This single blinded study was carried out at the department of Gastroenterology and Hepatology in a Dutch University hospital. During 1 year, Lynch syndrome gene carriers, who were scheduled for a surveillance colonoscopy, were asked to participate in the study. They were enrolled in a surveillance colonoscopy program and underwent at least one colonoscopy previously at which they used PEG as preparation on bowel cleansing. Patients with a history of colonic surgery were excluded. All procedures took place in the afternoon. Participants were randomly and single-blindly assigned to either PEG (Norgine bv, Amsterdam, the Netherlands) or NaP (Ferring, Hoofddorp, the Netherlands).
Lynch syndrome gene carriers are generally healthy persons without physical and medical restrictions to use NaP.
Patients who were assigned to the PEG-group were given a special dietary prescription. 2 days before colonoscopy only lightly digestible products will be consumed and at the day before colonoscopy only fluid products. In addition, at the day before colonoscopy they had to use 15 gram magnesium sulfate and 10 mg bisacodyl (both orally) (Boehringer Ingelheim, Alkmaar, the Netherlands). At the day of colonoscopy patients had to use 4 litres PEG or at least enough until the stool is clear. PEG was not given as a split-dose. Patients who were assigned to the NaP group used a lightly digestible breakfast and lunch at the day before colonoscopy, as prescribed in the instructions for use. After lunch at the day before colonoscopy, they consumed only clear fluids, at least 3 litres until the colonoscopy. In the evening before colonoscopy 45 ml of NaP had to be taken. Three hours before colonoscopy another 45 ml of NaP had to be used. Informed consent was obtained and the study was approved by the local Medical Ethical Committee.

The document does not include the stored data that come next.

(* ===== verification/SecurityLevel.v ===== *)
(** * The security level service ([keystore2/src/security_level.rs])

    [KeystoreSecurityLevel] creates keys and operations: it is where the
    database, the super keys, the enforcements, the operation database, the
    legacy migrator, remote provisioning and the KeyMint device meet.  A
    call runs on [Ks], everything it can change; what the binder says about
    the caller, the clocks and the answers of other services are [Call] and
    the parameters of the section.  Metrics, the audit log and watch points
    are left out; the lock of a key id is free. *)

From stdpp Require Import base list gmap strings.
From Stdlib Require Import ZArith Lia.
From S2P Require Import Prelude Aidl Errors Sql KeyParameter Perboot BootLevelKeys Permission AuthInfo Enforcements Operation OperationDb DbTypes Database DbInvariant DbKeys DbAttestation Crypto RawDevice SuperKey SuperKeyCrypto LegacyFs LegacyMigrator IdRotation RemoteProvisioning LegacySystem.

(** Blob of 32 zeroes used as empty masking key. *)
Definition ZERO_BLOB_32 : bytes := repeat 0 32.
Definition UNDEFINED_NOT_AFTER : Z := 253402300799000.

Record Authorization := {
  az_level : Z;
  az_parameter : KmKeyParameter
}.
Record KeyMetadata := {
  md_key : KeyDescriptor;
  md_level : Z;
  md_certificate : option bytes;
  md_chain : option bytes;
  md_authorizations : list Authorization;
  md_modification_time : Z
}.
Record CreateOperationResponse := {
  co_operation : opid;
  co_challenge : option Z;
  co_parameters : option (list KmKeyParameter);
  co_upgraded_blob : option bytes
}.
Record AuthenticatorSpec := {
  as_type : Z;
  as_id : Z
}.

(** The caller of a binder method and the clocks while it runs.  [c_sid] is
    the caller's SELinux context if binder delivered one. *)
Record Call (Ctx : Type) := {
  c_uid : Z;
  c_sid : option Ctx;
  c_draws : list Z;                  (* random key ids *)
  c_date : result AnyError Z;        (* [DateTime::now()] *)
  c_epoch : option Z;
  c_raw_now : Z;
  c_instant : Z;
  c_wall : Z;
  c_tokens : PerbootDB
}.
Arguments c_uid {Ctx}. Arguments c_sid {Ctx}. Arguments c_draws {Ctx}. Arguments c_date {Ctx}.
Arguments c_epoch {Ctx}. Arguments c_raw_now {Ctx}. Arguments c_instant {Ctx}. Arguments c_wall {Ctx}.
Arguments c_tokens {Ctx}.

(** [ks_rounds]: what the threads around each [prune] do. *)
Record Ks (K : Type) := {
  ks_sys : SuperKey.Sys K Migrator;
  ks_enf : Enforcements;
  ks_ops : OperationDb;
  ks_rounds : list (list Round);
  ks_rp : RemProvState;
  ks_ts : TimestampFs
}.
Arguments ks_sys {K}. Arguments ks_enf {K}. Arguments ks_ops {K}. Arguments ks_rounds {K}. Arguments ks_rp {K}. Arguments ks_ts {K}.

(** Everything around the service that is not part of it. *)
Class Surroundings (Ctx : Type) := {
  (* the KeyMint instance: its level and uuid, whether its binder yields the
     interface, whether it wants timestamp tokens *)
  sl_level : Z;
  sl_uuid : Uuid;
  sl_keymint : result AnyError unit;
  sl_timestamp : bool;
  (* SELinux *)
  sl_getcon : result AnyError Ctx;
  sl_key_context : Z -> result AnyError Ctx;
  sl_check_access : Ctx -> Ctx -> string -> string -> result AnyError unit;
  (* the attestation application id; the permission controller *)
  sl_aaid : Z -> result Z bytes;
  sl_permission_controller : result AnyError unit;
  sl_checkPermission : Z -> result BinderStatus bool;
  (* the certificate parser, the remotely provisioned component, the clock *)
  sl_parse_subject : bytes -> result AnyError bytes;
  sl_component : bool;
  sl_clock : option (Z -> result BinderStatus TimeStampToken);
  (* AID_USER_OFFSET, KEY_FLAG_AUTH_BOUND_WITHOUT_CRYPTOGRAPHIC_LSKF_BINDING,
     Tag::DEVICE_UNIQUE_ATTESTATION; the logarithm of the pruning strategy *)
  sl_user_offset : Z;
  sl_lskf_flag : Z;
  sl_device_unique : Z;
  sl_log6 : Z -> Z
}.

Section SecurityLevel.
Context {AI : Aidl} {BO : Boring} {K : Type} {KMI : KeyMint K} {Ctx : Type} {SU : Surroundings Ctx}.

#[local] Instance any_legacy : Legacy Migrator := migrator_legacy sl_user_offset.
Abbreviation O := (sr (Ks K) AnyError).
Abbreviation call := (Call Ctx).

(** ** Liftings *)

Definition set_sys (g : SuperKey.Sys K Migrator) (k : Ks K) : Ks K :=
  {| ks_sys := g; ks_enf := ks_enf k; ks_ops := ks_ops k; ks_rounds := ks_rounds k; ks_rp := ks_rp k; ks_ts := ks_ts k |}.
Definition set_enf (e : Enforcements) (k : Ks K) : Ks K :=
  {| ks_sys := ks_sys k; ks_enf := e; ks_ops := ks_ops k; ks_rounds := ks_rounds k; ks_rp := ks_rp k; ks_ts := ks_ts k |}.
Definition set_ops (d : OperationDb) (r : list (list Round)) (k : Ks K) : Ks K :=
  {| ks_sys := ks_sys k; ks_enf := ks_enf k; ks_ops := d; ks_rounds := r; ks_rp := ks_rp k; ks_ts := ks_ts k |}.

Definition on_sys {E A} (m : sr (SuperKey.Sys K Migrator) E A) : sr (Ks K) E A := fun k =>
  let '(r, g) := m (ks_sys k) in (r, set_sys g k).
(** A KeyMint call. *)
Definition on_km {A} (m : sr K BinderStatus A) : sr (Ks K) Error A := fun k =>
  let '(r, w) := with_km m (g_world (ks_sys k)) in
  (r, set_sys {| g_skm := g_skm (ks_sys k); g_world := w; g_tape := g_tape (ks_sys k); g_legacy := g_legacy (ks_sys k) |} k).
Definition ks_any {A} (m : sr (Ks K) Error A) : O A := sr_map_err KsError m.
Definition on_rem_prov {A} (m : sr (RemProvState * Tables) AnyError A) : O A := fun k =>
  let g := ks_sys k in
  let '(r, (rp, s)) := m (ks_rp k, w_db (g_world g)) in
  (r, {| ks_sys := {| g_skm := g_skm g; g_world := set_db s (g_world g); g_tape := g_tape g; g_legacy := g_legacy g |};
         ks_enf := ks_enf k; ks_ops := ks_ops k; ks_rounds := ks_rounds k; ks_rp := rp; ks_ts := ks_ts k |}).
Definition on_timestamp {A} (m : sr TimestampFs TimestampError A) : O A := fun k =>
  let '(r, t) := m (ks_ts k) in
  (map_err (fun _ => OtherError) r,
   {| ks_sys := ks_sys k; ks_enf := ks_enf k; ks_ops := ks_ops k; ks_rounds := ks_rounds k; ks_rp := ks_rp k; ks_ts := t |}).
Definition km_error {A} (n : ErrorCode.name) : O A := throw (KsError (Km (val n))).

(** ** Helpers of [utils.rs] *)

Definition check_key_permission (c : call) (p : Z) (key : KeyDescriptor) (av : option Z) : result AnyError unit :=
  sid ← ok_or (c_sid c) err_sys;
  Permission.check_key_permission sl_getcon sl_key_context sl_check_access (c_uid c) sid p key av.

Definition is_device_id_attestation_tag (t : Z) : bool :=
  (t =? val Tag.ATTESTATION_ID_IMEI) || (t =? val Tag.ATTESTATION_ID_MEID) || (t =? val Tag.ATTESTATION_ID_SERIAL)
  || (t =? sl_device_unique).

Definition check_device_attestation_permissions (c : call) : result AnyError unit :=
  _ ← sl_permission_controller;
  has_permissions ← map_err KsError (map_binder_status (sl_checkPermission (as_i32 (c_uid c))));
  if (has_permissions : bool) then Ok tt else Err (KsError (Km (val ErrorCode.CANNOT_ATTEST_IDS))).

Definition key_parameters_to_authorizations (l : list KeyParameter) : list Authorization :=
  (fun p => {| az_level := security_level p; az_parameter := into_km (kp_value p) |}) <$> l.

(** ** Storing keys *)

Definition cert_info_of (chain : list bytes) : CertificateInfo :=
  {| cert := head chain; cert_chain := match tail chain with [] => None | l => Some (mjoin l) end |}.

Definition key_id_descriptor (id : Z) : KeyDescriptor :=
  {| domain := val Domain.KEY_ID; nspace := id; alias := None; blob := None |}.

(** The parameters stored with a new key. *)
Definition new_key_parameters (cr : KeyCreationResult) (user_id : Z) : list KeyParameter :=
  key_characteristics_to_internal (cr_characteristics cr)
    ++ [{| kp_value := UserID (as_i32 user_id); security_level := val SecurityLevel.SOFTWARE |}].

Definition store_new_key (c : call) (key : KeyDescriptor) (cr : KeyCreationResult) (user_id : Z) (flags : option Z)
    : O KeyMetadata :=
  let cert_info := cert_info_of (cr_certificates cr) in
  let key_parameters := new_key_parameters cr user_id in
  creation_date ← lift (c_date c);
  key ← (if domain key =? val Domain.BLOB
         then mret {| domain := val Domain.BLOB; nspace := 0; alias := None; blob := Some (cr_blob cr) |}
         else
           '(key_blob, blob_metadata) ← on_sys (handle_super_encryption_on_key_init sl_lskf_flag (domain key)
                                                  key_parameters flags user_id (cr_blob cr));
           key_id ← on_sys (on_db (Database.store_new_key (c_draws c) key KeyType.Client key_parameters
                                     (key_blob, meta_add (KmUuid sl_uuid) blob_metadata) cert_info
                                     (meta_add (CreationDate creation_date) ∅) sl_uuid));
           mret (key_id_descriptor key_id));
  mret {| md_key := key; md_level := sl_level; md_certificate := cert cert_info; md_chain := cert_chain cert_info;
          md_authorizations := key_parameters_to_authorizations key_parameters;
          md_modification_time := creation_date |}.

(** ** Upgrading key blobs *)

Definition store_upgraded_keyblob (key_id : Z) (uuid : option Uuid) (key_blob : KeyBlob) (upgraded_blob : bytes) : O unit :=
  '(to_be_stored, new_metadata) ← on_sys (on_tape (reencrypt_if_required key_blob upgraded_blob));
  let m := default ∅ new_metadata in
  let m := match uuid with Some u => meta_add (KmUuid u) m | None => m end in
  on_sys (on_db (set_blob key_id SubComponentType.KEY_BLOB (Some (deref to_be_stored)) (Some m))).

The quality of bowel cleansing was assessed for each segment of the colon (descending, transverse and ascending colon and the coecum) and graded as excellent (no fecal matter), good (small amounts of thin, liquid fecal matter; easy to remove), fair (moderate amounts of thick liquid fecal matter; difficult to remove) and poor (large amounts of thick liquid or solid fecal matter; not to remove) (Table 1).
During the day of preparation before colonoscopy and 1 week after colonoscopy, patients were asked to fill in a questionnaire about their experiences with the dietary pattern, potential interference with daily activities, tolerance and side effects of the bowel preparation and the taste of the liquid. They were also asked to mention their preferences for a bowel preparation in the future. The questionnaires were filled in at home before and 1 week after colonoscopy. The endoscopist (blinded for the way of bowel cleansing) filled out a report about the effectiveness of bowel cleansing and the duration of the introduction time and the time of the whole colonoscopy ranked as 12.5 min or less, 12.5–25 min, 25–37.5 min and more than 37.5 min. The endoscopy nurse (also blinded for the way of bowel cleansing) filled out a report about the observation of signs of pain during colonoscopy. The pain score was ranked on a visual analog score from 1 to 5 as no pain (1); mild pain (2); moderate pain (3); severe pain and more sedation is necessary (4) and interrupted colonoscopy because of very severe pain (5).
Data were collected and entered into an electronic database. All calculations were carried out using the Statistical Package for the Social Sciences Program (SPSS version 16.0 (SPSS, Chicago, Illinois, USA). Frequency tables were provided for description of patients and bowel cleansing characteristics and were compared between groups. Descriptive statistics were computed for all variables. These included means, medians and standard deviations. Pearson’s Chi-square test was used to analyze associations between baseline characteristics, differences for PEG and NaP, quality and side effects of bowel cleansing and results of cleansing. P value below 0.05 (two-sided) was considered statistically significant.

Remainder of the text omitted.